And so we come to the final release in The Tallis Scholars’ vaunted Josquin Mass cycle. The project, which began more than 30 years ago in 1987, now accrues to 9 volumes and includes some 18 Masses. Their release of Josquin’s De Beata Virgine and Ave Maris Stella masses won a Diapason d’Or de l’Année in 2012. The three masses here are as remark-able as the rest, and with distinguishing characteristics that mark their place in Josquin’s career. While it is uncertain exactly when he composed the Hercules Dux Ferrarie Mass, its subject is anchored to Josquin’s short career (1503-4) as maestro at the court of Ercole d’Este in Ferrara.
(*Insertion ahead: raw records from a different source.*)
(** The exception classes the modelled code can meet.  All of them are
    subclasses of [Exception], so [except Exception] catches each one. *)
Inductive exn : Type :=
| KeyError (key : string)
| TypeError (msg : string)
| IndexError (msg : string)
| ValueError (msg : string)
| AttributeError (msg : string)
| OSError (msg : string)
| LibraryError (msg : string)
| PlainException (msg : string).

Inductive result (A : Type) : Type :=
| Ok (a : A)
| Raise (e : exn).
Arguments Ok {A} a.
Arguments Raise {A} e.

Definition rbind {A B} (r : result A) (k : A -> result B) : result B :=
  match r with
  | Ok a => k a
  | Raise e => Raise e
  end.

Declare Scope py_scope.
Delimit Scope py_scope with py.
Notation "x <- c ;; k" := (rbind c (fun x => k))
  (at level 61, c at next level, right associativity) : py_scope.

Definition quote_char : string := String (ascii_of_nat 39) EmptyString.

(** [str(e)]: a [KeyError] prints the repr of its key. *)
Definition exn_str (e : exn) : string :=
  match e with
  | KeyError k => quote_char ++ k ++ quote_char
  | TypeError m | IndexError m | ValueError m | AttributeError m
  | OSError m | LibraryError m | PlainException m => m
  end.

Definition nat_str (n : nat) : string := NilZero.string_of_uint (Nat.to_uint n).

Fixpoint dict_get (k : string) (d : list (string * pyval)) : option pyval :=
  match d with
  | [] => None
  | (k', v) :: d' => if String.eqb k k' then Some v else dict_get k d'
  end.

(** Structural equality of values. *)
Fixpoint pyval_eqb (a b : pyval) : bool :=
  match a, b with
  | PNone, PNone => true
  | PBool x, PBool y => Bool.eqb x y
  | PInt x, PInt y => (x =? y)%Z
  | PStr x, PStr y => String.eqb x y
  | PList x, PList y =>
      (fix go (x y : list pyval) : bool :=
         match x, y with
         | [], [] => true
         | u :: x', v :: y' => pyval_eqb u v && go x' y'
         | _, _ => false
         end) x y
  | PDict x, PDict y =>
      (fix go (x y : list (string * pyval)) : bool :=
         match x, y with
         | [], [] => true
         | (k, u) :: x', (k', v) :: y' =>
             String.eqb k k' && pyval_eqb u v && go x' y'
         | _, _ => false
         end) x y
  | _, _ => false
  end.

Definition type_name (v : pyval) : string :=
  match v with
  | PNone => "NoneType"
  | PBool _ => "bool"
  | PInt _ => "int"
  | PStr _ => "str"
  | PList _ => "list"
  | PDict _ => "dict"
  end.

(** [v[k]] for a string key [k]. *)
Definition getitem (v : pyval) (k : string) : result pyval :=
  match v with
  | PDict d =>
      match dict_get k d with
      | Some x => Ok x
      | None => Raise (KeyError k)
      end
  | PList _ => Raise (TypeError "list indices must be integers or slices, not str")
  | PStr _ => Raise (TypeError "string indices must be integers, not 'str'")
  | PNone | PBool _ | PInt _ =>
      Raise (TypeError (quote_char ++ type_name v ++ quote_char ++ " object is not subscriptable"))
  end.

(** Position of a Python integer index in a sequence of length [n];
    negative indices count from the end. *)
Definition seq_index (n : nat) (i : Z) : option nat :=
  if (0 <=? i)%Z then
    (if (i <? Z.of_nat n)%Z then Some (Z.to_nat i) else None)
  else
    (if (0 <=? i + Z.of_nat n)%Z then Some (Z.to_nat (i + Z.of_nat n)) else None).

(** [v[i]] for an integer index [i]. *)
Definition getitem_int (v : pyval) (i : Z) : result pyval :=
  match v with
  | PList l =>
      match seq_index (List.length l) i with
      | Some n =>
          match nth_error l n with
          | Some x => Ok x
          | None => Raise (IndexError "list index out of range")
          end
      | None => Raise (IndexError "list index out of range")
      end
  | PStr s =>
      match seq_index (String.length s) i with
      | Some n =>
          match String.get n s with
          | Some c => Ok (PStr (String c EmptyString))
          | None => Raise (IndexError "string index out of range")
          end
      | None => Raise (IndexError "string index out of range")
      end
  | PDict _ => Raise (KeyError (NilZero.string_of_int (Z.to_int i)))
  | PNone | PBool _ | PInt _ =>
      Raise (TypeError (quote_char ++ type_name v ++ quote_char ++ " object is not subscriptable"))
  end.

(** [v[k1][k2]...]: subscripts applied left to right. *)
Fixpoint path (v : pyval) (ks : list string) : result pyval :=
  match ks with
  | [] => Ok v
  | k :: ks' =>
      match getitem v k with
      | Ok x => path x ks'
      | Raise e => Raise e
      end
  end.

Fixpoint chars (s : string) : list pyval :=
  match s with
  | EmptyString => []
  | String c s' => PStr (String c EmptyString) :: chars s'
  end.

(** The elements a [for x in v] loop visits. *)
Definition iterate (v : pyval) : result (list pyval) :=
  match v with
  | PList l => Ok l
  | PDict d => Ok (map (fun kv => PStr (fst kv)) d)
  | PStr s => Ok (chars s)
  | PNone | PBool _ | PInt _ =>
      Raise (TypeError (quote_char ++ type_name v ++ quote_char ++ " object is not iterable"))
  end.

(** [v is None]. *)
Definition is_none (v : pyval) : bool :=
  match v with
  | PNone => true
  | _ => false
  end.

(** Truth value of [v] in a condition. *)
Definition truthy (v : pyval) : bool :=
  match v with
  | PNone => false
  | PBool b => b
  | PInt z => negb (z =? 0)%Z
  | PStr s => negb (String.eqb s "")
  | PList l => negb (Nat.eqb (List.length l) 0)
  | PDict d => negb (Nat.eqb (List.length d) 0)
  end.

(** [v == s] for a string literal [s]. *)
Definition eq_str (v : pyval) (s : string) : bool :=
  match v with
  | PStr s' => String.eqb s' s
  | _ => false
  end.

(** [len(v)] for the containers that have one. *)
Definition len (v : pyval) : nat :=
  match v with
  | PList l => List.length l
  | PDict d => List.length d
  | PStr s => String.length s
  | _ => 0
  end.

(** Log records written through [loguru]. *)
Inductive log_entry : Type :=
| Info (msg : string)
| Error (msg : string).

Fixpoint quoted_names (l : list string) : string :=
  match l with
  | [] => ""
  | [x] => quote_char ++ x ++ quote_char
  | x :: l' => quote_char ++ x ++ quote_char ++ ", " ++ quoted_names l'
  end.

(** Calling a bound method declared with positional parameters [params]
    (after [self]) on the argument list [args]: the call itself raises
    [TypeError] when the counts differ, before the body runs. *)
Definition py_call {A} (qualname : string) (params : list string)
    (body : list pyval -> A) (args : list pyval) : result A :=
  if Nat.eqb (List.length args) (List.length params) then Ok (body args)
  else if Nat.ltb (List.length args) (List.length params) then
    Raise (TypeError (qualname ++ "() missing " ++
                      nat_str (List.length params - List.length args) ++
                      " required positional argument: " ++
                      quoted_names (skipn (List.length args) params)))
  else
    Raise (TypeError (qualname ++ "() takes " ++ nat_str (S (List.length params)) ++
                      " positional arguments but " ++ nat_str (S (List.length args)) ++
                      " were given")).

End Py.
Export Py.
Open Scope py_scope.

(* ================================================================== *)
(** ** extractors/spotify_extractor.py *)
(* ================================================================== *)

Module Extractor.

Record DataExtract : Type := { playlist_data : pyval }.

(** The statements of one loop iteration either [continue] or append
    records; [for_each] threads the list being built and stops at the first
    exception, as the loop does inside its enclosing [try]. *)
Fixpoint for_each (body : pyval -> result (list pyval)) (xs : list pyval)
    (acc : list pyval) : result (list pyval) :=
  match xs with
  | [] => Ok acc
  | x :: xs' =>
      match body x with
      | Ok rs => for_each body xs' (acc ++ rs)
      | Raise e => Raise e
      end
  end.

(** The values [for data in self.playlist_data['items']] visits. *)
Definition playlist_items (self : DataExtract) : result (list pyval) :=
  items <- getitem (playlist_data self) "items" ;;
  iterate items.

(** Body of the loop of [extract_album_data], lines 49-64. *)
Definition album_body (data : pyval) : result (list pyval) :=
  track <- getitem data "track" ;;
  if is_none track then Ok []
  else
    album_id <- path data ["track"; "album"; "id"] ;;
    album_name <- path data ["track"; "album"; "name"] ;;
    album_release_date <- path data ["track"; "album"; "release_date"] ;;
    album_total_tracks <- path data ["track"; "album"; "total_tracks"] ;;
    album_url <- path data ["track"; "album"; "external_urls"; "spotify"] ;;
    Ok [PDict [("id", album_id);
               ("name", album_name);
               ("release_date", album_release_date);
               ("total_tracks", album_total_tracks);
               ("url", album_url)]].

(** The [try] block of [extract_album_data], lines 47-66, up to logging. *)
Definition album_try (self : DataExtract) : result (list pyval) :=
  its <- playlist_items self ;;
  for_each album_body its [].

(** Each method returns the value handed to the caller together with the
    log lines it wrote.  Falling off the end of the [except] clause returns
    [None]. *)
Definition extract_album_data (self : DataExtract) : pyval * list log_entry :=
  match album_try self with
  | Ok album_list =>
      (PList album_list,
       [Info ("Data Extraction for album Succesfull with " ++
              nat_str (List.length album_list) ++ " ")])
  | Raise e => (PNone, [Info ("Got Some error with exceptin " ++ exn_str e)])
  end.

(** Body of the inner loop of [extract_artist_data], lines 98-106. *)
Definition artist_inner (artist : pyval) : result (list pyval) :=
  artist_id <- getitem artist "id" ;;
  artist_name <- getitem artist "name" ;;
  artist_url <- path artist ["external_urls"; "spotify"] ;;
  Ok [PDict [("id", artist_id); ("name", artist_name); ("url", artist_url)]].

(** Body of the outer loop of [extract_artist_data], lines 94-106. *)
Definition artist_body (data : pyval) : result (list pyval) :=
  track <- getitem data "track" ;;
  if is_none track then Ok []
  else
    artists <- path data ["track"; "artists"] ;;
    arts <- iterate artists ;;
    for_each artist_inner arts [].

Definition artist_try (self : DataExtract) : result (list pyval) :=
  its <- playlist_items self ;;
  for_each artist_body its [].

Definition extract_artist_data (self : DataExtract) : pyval * list log_entry :=
  match artist_try self with
  | Ok artist_list =>
      (PList artist_list,
       [Info ("Data Extraction for arist Succesfull with " ++
              nat_str (List.length artist_list) ++ " ")])
  | Raise e => (PNone, [Info ("Got some error with exception " ++ exn_str e)])
  end.

(** Body of the loop of [extract_song_data], lines 142-164.  The last key
    of the record is ['artist_ids']. *)
Definition song_body (data : pyval) : result (list pyval) :=
  track <- getitem data "track" ;;
  if is_none track then Ok []
  else
    song_id <- path data ["track"; "id"] ;;
    song_name <- path data ["track"; "name"] ;;
    song_duration_ms <- path data ["track"; "duration_ms"] ;;
    song_popularity <- path data ["track"; "popularity"] ;;
    song_url <- path data ["track"; "external_urls"; "spotify"] ;;
    song_added_at <- getitem data "added_at" ;;
    album_id <- path data ["track"; "album"; "id"] ;;
    album_artists <- path data ["track"; "album"; "artists"] ;;
    first_artist <- getitem_int album_artists 0 ;;
    artist_ids <- getitem first_artist "id" ;;
    Ok [PDict [("id", song_id);
               ("name", song_name);
               ("added_at", song_added_at);
               ("duration_ms", song_duration_ms);
               ("popularity", song_popularity);
               ("url", song_url);
               ("album_id", album_id);
               ("artist_ids", artist_ids)]].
In 1502 Girolamo Sestola, a musician employed at Ercole’s court, weighed in on the prospect of acquiring Josquin from the Chapel of King Louis XII: “My Lord, I believe that there is neither lord nor king who will now have a better chapel than yours if Your Lordship sends for Josquin and by having Josquin in our chapel I want to place a crown on this chapel of ours” (August 14, 1502).

 

The Mass, composed in the duke’s honor, inscribes his name musically using a technique called “soggetto cavato dalle vocali di queste parole”, which in this case means the subject is “carved out” of the duke’s name using the syllables from Guido’s hexachord to replace the vowels. Hercules Dux Ferrariae yields the subject re-ut-re-ut-re-fa-mi-re. Josquin uses these 8 notes in his tenor voice as he did other cantus firmuses to unify the movements of his mass, sometime altering it through transposi-tion and augmentation. According to Phillips, the short tune is sung 47 times; yet the work never lags into mere repetition because Josquin weaves around it a sinuous web of counterpoint that seems to continuously renew the composition. With pure intonation, brisk tempos, and careful phrasing, the work continues to excite the ears till the end of the final Agnus, where the texture opens up to a grand finale of 6 voices and canons. Incidentally, this is precisely how Josquin closes his Homme Armé Mass.
 

The D’ung Aultre Amer Mass is outstanding for its chordal textures and explicit reference to the rondeau ‘D’ung Aultre Amer’ by Josquin’s mentor Johannes Ockeghem. In another departure from the norm, Josquin adapts not one but both the cantus and tenor parts from Ockeghem’s rondeau so that every movement of the mass begins with the same sequence of pitches—enough to remind one of Ockeghem’s song. The most striking moment comes where one would expect the Benedictus. Josquin replaces it with the motet ‘Tu Solus Qui Facis Mirabilia’, composed in a strictly chordal style reminiscent of the Italian Lauda to which Josquin was first exposed while employed as a singer at the court of Milan. To ensure the listener has made the connection here to Ockeghem’s rondeau, he quotes not only the music but also the French text.

 

The Faysant Regretz Mass is thought to have been composed around the turn of the 16th Century. And here, too, Josquin makes use of cantus firmus, here from a rondeau composed either by Gilles Binchois or Walter Frye—just a short, four-note fragment, which, y Phillips’s reckoning, he bounces around the texture more than 200 times. Again, the genius of Josquin’s counterpoint is on full display with echoing and overlapping parts to create the impression of a continuously evolving texture. What’s left to say? There’s no more glorious music than this, and in the hands of the Tallis Scholars and the Gimell engineers, we hear all of the delicate interplay between the voices, rich chords perfectly balanced, in tune, and finely phrased.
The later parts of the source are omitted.